Contrato da SEDUC está sob fiscalização do TCE-RO
A fiscalização do TCE-RO apura a execução do Contrato nº 904/2024/PGE-SEDUC, firmado entre o Governo de Rondônia e a empresa Terra Forte Eireli para prestação de serviços de engenharia de manutenção predial preventiva, corretiva e preditiva em unidades da rede estadual de ensino.
O contrato possui valor estimado de R$ 21 milhões e inclui fornecimento de materiais, ferramentas e mão de obra.
Segundo relatório técnico da Secretaria-Geral de Controle Externo (SGCE), foram identificadas falhas na gestão administrativa, problemas na fiscalização do contrato e possíveis indícios de prejuízos ao erário.
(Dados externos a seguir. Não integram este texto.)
(** * Synapse backend: physics engine, clustering service, socket manager

    A shallow embedding of three services of the Synapse backend,

    - [src/services/physics_engine.py]      (modules [Physics]
                                             and [Physics64]),
    - [src/services/clustering_service.py]
      and the request schema of [src/api/cluster_routes.py]
                                            (module [Clustering]),
    - [src/websocket/socket_manager.py]     (module [Sockets]),

    together with the properties the design document states about them.
    The first part is the program; the second part, from [Properties] on,
    is what is proved about it.

    Conventions.  Module [Physics] reads Python [float]s as real numbers
    ([R]) and leaves rounding out; it carries the properties of the
    engine that are about its structure: which bodies there are, which
    force acts on which, what a step keeps.  Module [Physics64] is the
    force computation and the step again with the binary64 numbers the
    program computes with; the velocity cap, which rounding decides, is
    settled there.  A Python exception is a value [Raise e] of the
    [result] type.  A [dict] whose iteration order matters (the body
    registry) is an association list in insertion order; the dictionaries
    and sets of the socket manager are [gmap]s and [gset]s.  Each handler
    of the socket manager is taken to run to its end before the next event
    is handled; interleaving at its [await]s is outside the model. *)

From Stdlib Require Import Reals Lra Lia List Ascii String ZArith Bool.
From Stdlib Require Import Permutation Sorted.
From Stdlib Require PrimFloat FloatOps SpecFloat QArith.
From stdpp Require Import gmap strings pretty.
Import ListNotations.

(** ** Python exceptions *)

Inductive exn : Type :=
| ZeroDivisionError
| ValueError
| KeyError
| IndexError
| TypeError.

Inductive result (A : Type) : Type :=
| Ok (a : A)
| Raise (e : exn).

Arguments Ok {A} a.
Arguments Raise {A} e.

Definition bind {A B : Type} (c : result A) (k : A -> result B) : result B :=
  match c with
  | Ok a => k a
  | Raise e => Raise e
  end.

Notation "'let*' x ':=' c 'in' k" := (bind c (fun x => k))
  (at level 10, x name, c at level 100, k at level 200, only parsing).

(** ** Real-number helpers *)

Module RealAux.
Local Open Scope R_scope.

(** Python's [a / b] on floats: raises on a zero divisor. *)
Definition pydiv (a b : R) : result R :=
  if Req_dec_T b 0 then Raise ZeroDivisionError else Ok (a / b).

End RealAux.

(** ** The physics engine ([physics_engine.py]) *)

Module Physics.
Import RealAux.
Local Open Scope R_scope.

(** [class PhysicsBody] (a dataclass). *)
Record PhysicsBody : Type := mkBody {
  id : string;
  x : R;
  y : R;
  vx : R;
  vy : R;
  mass : R;
  radius : R;
  embedding : option (list R);
  cluster_id : option string
}.

(** The registry [self.bodies : Dict[str, PhysicsBody]], in insertion order. *)
Definition registry : Type := list (string * PhysicsBody).

(** [class PhysicsEngine]: the attributes set by [__init__]. *)
Record PhysicsEngine : Type := mkEngine {
  gravity_strength : R;
  repulsion_strength : R;
  similarity_threshold : R;
  max_attraction_distance : R;
  min_repulsion_distance : R;
  damping : R;
  max_velocity : R;
  time_step : R;
  cluster_gravity : R;
  bodies : registry
}.

(** [PhysicsEngine.__init__]. *)
Definition init : PhysicsEngine := {|
  gravity_strength := 5000;
  repulsion_strength := 2000;
  similarity_threshold := 0.7;
  max_attraction_distance := 800;
  min_repulsion_distance := 100;
  damping := 0.80;
  max_velocity := 15;
  time_step := 0.016;
  cluster_gravity := 0.5;
  bodies := []
|}.

Definition set_bodies (self : PhysicsEngine) (bs : registry) : PhysicsEngine := {|
  gravity_strength := gravity_strength self;
  repulsion_strength := repulsion_strength self;
  similarity_threshold := similarity_threshold self;
  max_attraction_distance := max_attraction_distance self;
  min_repulsion_distance := min_repulsion_distance self;
  damping := damping self;
  max_velocity := max_velocity self;
  time_step := time_step self;
  cluster_gravity := cluster_gravity self;
  bodies := bs
|}.

(** [body_id in self.bodies] and [self.bodies[body_id]]. *)
Fixpoint lookup_body (body_id : string) (bs : registry) : option PhysicsBody :=
  match bs with
  | [] => None
  | (k, b) :: rest => if String.eqb k body_id then Some b else lookup_body body_id rest
  end.

(** [self.bodies[key] = body]: an existing key keeps its place. *)
Fixpoint assign (key : string) (body : PhysicsBody) (bs : registry) : registry :=
  match bs with
  | [] => [(key, body)]
  | (k, b) :: rest =>
      if String.eqb k key then (k, body) :: rest else (k, b) :: assign key body rest
  end.

Definition add_body (self : PhysicsEngine) (body : PhysicsBody) : PhysicsEngine :=
  set_bodies self (assign (id body) body (bodies self)).

Definition remove_body (self : PhysicsEngine) (body_id : string) : PhysicsEngine :=
  set_bodies self (filter (fun kb => negb (String.eqb (fst kb) body_id)) (bodies self)).

Definition update_body_position (self : PhysicsEngine) (body_id : string) (x' y' : R)
  : PhysicsEngine :=
  match lookup_body body_id (bodies self) with
  | Some b =>
      set_bodies self
        (assign body_id
           (mkBody (id b) x' y' 0 0 (mass b) (radius b) (embedding b) (cluster_id b))
           (bodies self))
  | None => self
  end.

(** Truth value of [body.embedding]: [None] and the empty list are false. *)
Definition truthy (emb : option (list R)) : bool :=
  match emb with
  | Some (_ :: _) => true
  | _ => false
  end.

Definition vector (emb : option (list R)) : list R :=
  match emb with
  | Some v => v
  | None => []
  end.

(** [np.linalg.norm] of a one-dimensional array. *)
Definition norm (v : list R) : R :=
  sqrt (fold_right (fun a acc => a * a + acc) 0 v).

(** [np.dot] of two one-dimensional arrays: the shapes must agree. *)
Fixpoint dot (u v : list R) : result R :=
  match u, v with
  | [], [] => Ok 0
  | a :: u', b :: v' => let* s := dot u' v' in Ok (a * b + s)
  | _, _ => Raise ValueError
  end.

(** [PhysicsEngine.compute_similarity]. *)
Definition compute_similarity (embedding1 embedding2 : list R) : result R :=
  let vec1 := embedding1 in
  let vec2 := embedding2 in
  let vec1_norm := map (fun a => a / (norm vec1 + 1e-8)) vec1 in
  let vec2_norm := map (fun a => a / (norm vec2 + 1e-8)) vec2 in
  let* similarity := dot vec1_norm vec2_norm in
  Ok ((similarity + 1) / 2).

(** The body of the loop of [compute_forces], in three parts. *)

(** Lines 95-105: clamped distance and unit vector from [body] to [other]. *)
Definition geometry (body other : PhysicsBody) : result (R * R * R) :=
  let dx := x other - x body in
  let dy := y other - y body in
  let distance := sqrt (dx * dx + dy * dy) in
  let distance := if Rlt_dec distance 1 then 1 else distance in
  let* ux := pydiv dx distance in
  let* uy := pydiv dy distance in
  Ok (distance, ux, uy).

(** Lines 107-111: the repulsion block. *)
Definition repulsion (self : PhysicsEngine) (distance ux uy : R) (f : R * R)
  : result (R * R) :=
  let '(fx, fy) := f in
  if Rlt_dec distance (min_repulsion_distance self) then
    let* q := pydiv distance (min_repulsion_distance self) in
    let repulsion_force := repulsion_strength self * (1 - q) in
    Ok (fx - ux * repulsion_force, fy - uy * repulsion_force)
  else Ok (fx, fy).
A análise também aponta que o contrato foi rescindido sem a conclusão integral dos serviços previstos.
Ex-secretárias e servidores foram chamados para apresentar defesa
Diante das irregularidades apontadas, o TCE-RO determinou a citação de responsáveis ligados à execução contratual para apresentação de justificativas.
Entre os citados estão:
- Massud Jorge Badra Neto, atual secretário da Educação;
- Albaniza Batista de Oliveira, ex-secretária da SEDUC;
- Ana Lúcia da Silva Silvino Pacini, ex-secretária da pasta;
- Weber Cerquinha Barbosa, gerente de fiscalização de obras;
- Empresa Terra Forte Eireli.
Empresa pediu liberação de R$ 558 mil
A Terra Forte Eireli ingressou com pedido de tutela de urgência alegando que a SEDUC estaria deixando de pagar R$ 558.765,79 referentes a serviços já executados, medidos e aprovados administrativamente.
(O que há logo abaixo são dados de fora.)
(** X9.  The months-paid bar chart has one bar per value that occurs, in
    strictly ascending order of the value; a bar's count is the number of
    rows with that value and is never zero, and the counts add up to the
    number of rows charted.  For classified rows there are at most 13 bars.
    [render_segment] shows its notice instead of the chart exactly for an
    empty segment, [render_all] exactly when no row is charged back. *)
Theorem month_distribution (data : list Classified) :
  StronglySorted Z.lt (map fst (month_dist data)) /\
  (forall m n,
      In (m, n) (month_dist data) <->
      (0 < n)%nat /\
      n = List.length (filter (fun r => MONTHS_PAID r =? m) data)) /\
  list_sum (map snd (month_dist data)) = List.length data /\
  (Forall well_classified data -> (List.length (month_dist data) <= 13)%nat) /\
  (months_chart_segment data = None <-> data = []) /\
  (months_chart_all data = None <-> count_status Charged_Back data = 0%nat).
Proof.
  assert (K : map fst (month_dist data) = sorted_values (MONTHS_PAID_col data)).
  { unfold month_dist. rewrite map_map. cbn [fst]. apply map_id. }
  assert (O : forall m, occurrences m (MONTHS_PAID_col data)
                        = List.length (filter (fun r => MONTHS_PAID r =? m) data)).
  { intros m. unfold occurrences, MONTHS_PAID_col. apply filter_length_map. }
  split; [rewrite K; apply sorted_values_sorted|].
  split; [|split; [|split; [|split]]].
  - intros m n. unfold month_dist. rewrite in_map_iff. split.
    + intros (m' & E & I). injection E as -> <-. rewrite O. split; [|reflexivity].
      rewrite sorted_values_In in I. unfold MONTHS_PAID_col in I.
      apply in_map_iff in I. destruct I as (r & E & I).
      assert (G : In r (filter (fun r => MONTHS_PAID r =? m) data))
        by (apply filter_In; split; [exact I | apply Z.eqb_eq, E]).
      destruct (filter _ data); [destruct G | cbn; lia].
    + intros [P ->]. exists m. rewrite O. split; [reflexivity|].
      rewrite sorted_values_In. unfold MONTHS_PAID_col.
      destruct (filter (fun r => MONTHS_PAID r =? m) data) as [|r l] eqn:F;
        [cbn in P; lia|].
      assert (G : In r (filter (fun r => MONTHS_PAID r =? m) data))
        by (rewrite F; left; reflexivity).
      apply filter_In in G. destruct G as [I E]. apply Z.eqb_eq in E.
      rewrite <- E. apply in_map, I.
  - unfold month_dist. rewrite map_map. cbn [snd].
    rewrite (map_ext _ (fun m => List.length
                                   (filter (fun r => MONTHS_PAID r =? m) data)) O).
    apply (length_partition MONTHS_PAID).
    + apply StronglySorted_lt_NoDup, sorted_values_sorted.
    + intros r Hr. rewrite sorted_values_In. unfold MONTHS_PAID_col.
      apply in_map, Hr.
  - intros W.
    assert (L : List.length (month_dist data)
                = List.length (sorted_values (MONTHS_PAID_col data)))
      by (rewrite <- K; symmetry; apply length_map).
    rewrite L.
    pose proof (sorted_span (sorted_values (MONTHS_PAID_col data)) 0 12
                            (sorted_values_sorted _)) as Sp.
    assert (B : Forall (fun x => 0 <= x <= 12)
                       (sorted_values (MONTHS_PAID_col data))).
    { apply Forall_forall. intros m Hm. rewrite sorted_values_In in Hm.
      unfold MONTHS_PAID_col in Hm. apply in_map_iff in Hm.
      destruct Hm as (r & <- & I).
      rewrite Forall_forall in W. apply (W r I). }
    specialize (Sp B). lia.
  - unfold months_chart_segment. destruct data; split; congruence.
  - unfold months_chart_all, count_status.
    fold (cb_data data). destruct (cb_data data); cbn [List.length];
      split; congruence.
Qed.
A empresa sustentou que os pagamentos teriam sido interrompidos em razão da Decisão Monocrática nº 0068/2026-GCPCN, expedida anteriormente pelo TCE-RO.
Além disso, argumentou que a retenção de valores considerados incontroversos poderia configurar enriquecimento sem causa da administração pública.
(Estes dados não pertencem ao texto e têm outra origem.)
(** X5.  The accessors [x], [y], [z] and their halo counterparts are
    defined on the axes of the domain and raise on the others; each
    interior axis is the halo axis without [vmax] nodes at both ends. *)
Theorem accessors_by_dimension (g : Geometry) (st : Stencil) (dx0 : Q)
    (get_region : Partitioner) (gs : list Q) (L : Layout) :
  create_coords g st dx0 get_region = Ok (gs, L) ->
  forall (a : nat) (acc acc_halo : result (list Q)),
    In (a, acc, acc_halo)
       [(0%nat, coords_x L, x_halo L); (1%nat, coords_y L, y_halo L);
        (2%nat, coords_z L, z_halo L)] ->
    if (a <? dim L)%nat then
      exists ch, acc_halo = Ok ch /\
                 acc = Ok (slice_list ch (nth a (vmax st) 0) (- nth a (vmax st) 0))
    else acc = Raise IndexError /\ acc_halo = Raise IndexError.
Proof.
  intros H.
  pose proof (create_coords_spec _ _ _ _ _ _ H) as (_ & _ & _ & Lch & Lc & _).
  assert (Hgen : forall a,
            if (a <? dim L)%nat then
              exists ch, lookup (coords_halo L) a = Ok ch /\
                lookup (coords L) a
                = Ok (slice_list ch (nth a (vmax st) 0) (- nth a (vmax st) 0))
            else lookup (coords L) a = Raise IndexError /\
                 lookup (coords_halo L) a = Raise IndexError).
  { intros a. unfold lookup. destruct (Nat.ltb_spec a (dim L)) as [Ha|Ha].
    - destruct (create_coords_axis _ _ _ _ _ _ a H Ha)
        as (b & r & h & _ & _ & Hh & _ & Hc).
      exists (nth a (coords_halo L) []).
      rewrite (nth_error_nth' _ []) by lia.
      rewrite (nth_error_nth' (coords L) []) by lia.
      rewrite Hc, (nth_error_nth _ _ 0 Hh). auto.
    - destruct (nth_error_None (coords L) a) as [_ ->]; [|lia].
      destruct (nth_error_None (coords_halo L) a) as [_ ->]; [|lia]. auto. }
  intros a acc acc_halo Hin. simpl in Hin.
  destruct Hin as [E|[E|[E|[]]]]; inversion E; subst; apply Hgen.
Qed.

(** X6.  The classification of a built domain has two values: every
    node of the arrays is IN or OUT. *)
Theorem classification_is_binary (g : Geometry) (st : Stencil) (dx0 : Q)
    (get_region : Partitioner) (d : Domain) :
  Domain_init g st dx0 get_region = Ok d ->
  forall x, in_or_out (arrays d) x = valin \/ in_or_out (arrays d) x = valout.
Proof.
  unfold Domain_init. intros H.
  apply bind_ok in H. destruct H as ([gs L] & _ & H). simpl in H.
  apply bind_ok in H. destruct H as (lab & _ & H).
  apply bind_ok in H. destruct H as (A1 & Hinit & H).
  apply bind_ok in H. destruct H as (A2 & Hfold & H).
  inversion H; subst d; clear H. simpl.
  refine (for_each_inv
            (fun A => forall x, in_or_out A x = valin \/ in_or_out A x = valout)
            _ _ _ _ _ _ Hfold).
  - intros e A A' _ HA He x.
    destruct (add_elem_spec _ _ _ _ He) as (bl & _ & Hio & _).
    cbv zeta in Hio. rewrite Hio. unfold classify.
    destruct (isfluid e);
      match goal with |- context [if ?c then _ else _] => destruct c end;
      auto.
  - intros x. destruct (add_init_outside _ _ _ _ Hinit) as [Hio _].
    rewrite Hio. simpl. destruct (in_window (interior L) x); auto.
Qed.

(** ** Solid obstacles, one after the other *)

Lemma solid_folds_classification (L : Layout) (bl : list Q) :
  get_bounds_halo_bl L = Ok bl ->
  forall (els : list Element) (A A' : Arrays),
    Forall (fun e => isfluid e = false) els ->
    for_each els (add_elem L) A = Ok A' ->
    forall x,
      in_or_out A' x =
        if existsb (fun e => in_window (elem_view L e bl) x &&
                             point_inside e (node_coords L x)) els
        then valout else in_or_out A x.
Proof.
  intros Hbl. induction els as [|e els IH]; intros A A' Hs H x; simpl in *.
  - inversion H; reflexivity.
  - apply bind_ok in H. destruct H as (A1 & He & Hrest).
    inversion Hs as [|? ? Hsolid Hs']; subst.
    rewrite (IH A1 A' Hs' Hrest x).
    destruct (add_elem_spec _ _ _ _ He) as (bl' & Hbl' & Hio & _).
    rewrite Hbl in Hbl'. injection Hbl' as <-.
    cbv zeta in Hio. rewrite Hio. unfold classify, ind_solid. rewrite Hsolid.
    destruct (in_window (elem_view L e bl) x && point_inside e (node_coords L x));
      simpl;
      destruct (existsb _ els); reflexivity.
Qed.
Conselheiro afirma que TCE-RO não mandou suspender pagamentos
Ao analisar o pedido, o conselheiro Paulo Curi Neto esclareceu que o Tribunal de Contas não determinou bloqueio automático ou suspensão de pagamentos.
Segundo a decisão, o TCE apenas alertou a administração pública sobre a possibilidade de adoção de medidas preventivas para proteger o erário caso fossem identificados problemas na execução contratual.
O relator destacou que:
“Não houve determinação apriorística de retenção de valores nem tampouco de suspensão de pagamentos”.
De acordo com o conselheiro, a eventual retenção dos valores foi uma decisão administrativa da própria SEDUC, dentro do poder de fiscalização do contrato.
Pedido da empresa foi negado
Com esse entendimento, o TCE-RO indeferiu o pedido da Terra Forte Eireli e afirmou que eventuais liberações de pagamentos devem ser discutidas diretamente com a administração pública estadual.
A decisão reforça que cabe à empresa comprovar perante a SEDUC que os serviços foram devidamente executados, liquidados e que não existem pendências relacionadas ao contrato.
Processo segue em andamento no Tribunal de Contas
O processo continuará em análise pela área técnica do Tribunal de Contas de Rondônia.
A fiscalização busca apurar responsabilidades administrativas, possíveis danos ao erário e eventuais falhas na gestão e fiscalização do contrato milionário da manutenção predial da rede estadual de ensino.